Baked Trout for the Afeared a’ Fish

Magpie committed the cardinal sin of being disorganised this morning. It went like this: **Shall I get some fish out for dinner tonight, since Himself will not be gracing the table? No, it’ll defrost quick enough when I get home. I never get home and just start cooking.**

What happened? Magpie suffered from a rubbish day, lacking in concentration and hindered by a particularly stormy mood. Time kept slipping past her wingtips. Got home. Wanted to eat early, get it out of the way and continue with her mission to make clothes.*

The sad, gutted, beheaded and de-tailed Rainbow Trout dragged out of the freezer was as solid and uninspiring as a rock. Magpie had tormented the boys at a supermarket fish counter some weeks ago and once they’d done the job on the fish she chose, she hadn’t really wanted it any more.

Beset by unexpected determination to make something fabulous from the rock, she placed it on a piece of foil, started the oven up (180 deg C) and commenced with the inspiration.

Sluiced in Berio Organic Extra Virgin Olive Oil, sprinkled with Maldon salt and decorated with slices of garlic and three pieces of lime, the situation looked decidedly better as she wrapped it up and stuck it on a baking tray in the now hot oven.

The paltry 100g broad beans (mentioned with scorn in the previous post) were blanched for no more than 2 minutes and some plain quinoa was boiled up in a pan.

With the fishy starting to lend a meaty atmosphere to the kitchen, Magpie melted some butter in a small frying pan, added finely chopped lime zest and some juice to the fat and chopped a handful of parsley into the mix. No more than five main flavours in a dish should be the rule, not that Magpie sticks to that often.
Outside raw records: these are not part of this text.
(* ===== verification/DeflateTable.v ===== *)
(** * DEFLATE: the codes of an encoding table are canonical *)

From S2P Require Import Prelude Quicksort Deflate DeflateEncode DeflateBits DeflateHuffman DeflateBlock DeflateMatch DeflateLevels.

(** ** Bits reversed *)

Lemma reverse_bits_ok v n : 0 <= v < 2 ^ Z.of_nat n -> (n <= 15)%nat -> u16 (reverse_bits v n) = num (msb_bits n v) /\ bits_of n (u16 (reverse_bits v n)) = msb_bits n v.
Proof.
  intros Hv Hn. unfold reverse_bits.
  set (go := fix go n bits result := match n with O => result | S n => go n (Z.shiftr bits 1) (i16 (Z.lor (i16 (Z.shiftl result 1)) (Z.land bits 1))) end).
  assert (forall k bits result j, 0 <= result < 2 ^ j -> 0 <= j -> j + Z.of_nat k <= 15 -> go k bits result = result * 2 ^ Z.of_nat k + num (msb_bits k bits)) as Hgo.
  { induction k as [|k IH]; intros bits result j Hr Hj Hjk; [cbn; lia|]. cbn [go]. fold go.
    assert (2 ^ (j + 1) = 2 * 2 ^ j) as Hp by (rewrite Z.pow_add_r by lia; lia). assert (2 ^ (j + 1) <= 2 ^ 15) by (apply Z.pow_le_mono_r; lia).
    assert (forall x, 0 <= x < 2 ^ 15 -> i16 x = x) as Hi by (intros x Hx; unfold i16; rewrite Z.mod_small by lia; destruct (Z.ltb_spec x (2 ^ 15)); lia).
    assert (Z.land bits 1 = Z.b2z (Z.odd bits)) as -> by (change 1 with (Z.ones 1); rewrite Z.land_ones by lia; change (2 ^ 1) with 2; rewrite Zmod_odd; by destruct (Z.odd bits)).
    rewrite Z.shiftl_mul_pow2 by lia. change (2 ^ 1) with 2. rewrite (Hi (result * 2)) by lia. replace (result * 2) with (Z.shiftl result 1) by (rewrite Z.shiftl_mul_pow2 by lia; lia). rewrite lor_shifted_bit.
    rewrite Hi by (destruct (Z.odd bits); cbn [Z.b2z]; lia). rewrite (IH _ _ (j + 1)) by (destruct (Z.odd bits); cbn [Z.b2z]; lia).
    unfold msb_bits. cbn [bits_of]. rewrite reverse_cons, num_app, length_reverse, length_bits_of. cbn [num]. rewrite Z.shiftr_div_pow2 by lia. change (2 ^ 1) with 2.
    rewrite Nat2Z.inj_succ, Z.pow_succ_r by lia. lia. }
  rewrite (Hgo n v 0 0) by lia. rewrite Z.mul_0_l, Z.add_0_l. pose proof (num_bound (msb_bits n v)) as Hb. assert (length (msb_bits n v) = n) as Hl by (unfold msb_bits; by rewrite length_reverse, length_bits_of).
  rewrite Hl in Hb. assert (2 ^ Z.of_nat n <= 2 ^ 15) by (apply Z.pow_le_mono_r; lia). assert (u16 (num (msb_bits n v)) = num (msb_bits n v)) as -> by (unfold u16; apply Z.mod_small; lia).
  split; [done|]. rewrite <- Hl at 1. apply bits_of_num.
Qed.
The result didn’t lend itself to the best presentation, but the fish allowed itself to be easily filleted. Not that it had a choice. It would have been a healthy meal, had the butter not proved to go so well with each main component.

Taste heaven.

*A subsequently aborted mission since the day was obviously One of Those Days


2 thoughts on “Baked Trout for the Afeared a’ Fish

  1. YUM!
    Last night we had fish as well. It is Copper River Salmon season, but this early one can only get hold of whole fish, which are 3-5 pounds each. I had the fishmonger fillet it ahead of time so that I could easily cut it into portions. We cooked it on the grill with smoke chips and a rub made from brown sugar, paprika, granulated garlic, salt , pepper and a few other spice that I can’t recall off the top of my head. I didn’t do much with the sides – just a green salad and couscous, but it was lovely.

  2. I love the idea of the smoke chips – still haven’t tried it, despite you explaining how I could do it back when you were smoking a brisket! Rubs I don’t tend to go for because (pathetically) I have this inbuilt hatred of ‘sticky’. Love the flavours, HATE STICKY! Silly, isn’t it?! I will have a go at this, I promise!
    The thing about fish done nicely and well is that sides become so unimportant. They are just there to create difference, nothing more. Couscous rocks. It is understated, misunderstood and totally wonderful.
    Try it also with mango and chilli salsa. Particularly flavourful (but not to be eaten outside of the kitchen. Managed to drop it in the office one day and believe me, it has the properties of water when dropped! Gets everywhere, in every nook and cranny and with no hope of clearing the debris without a hoover).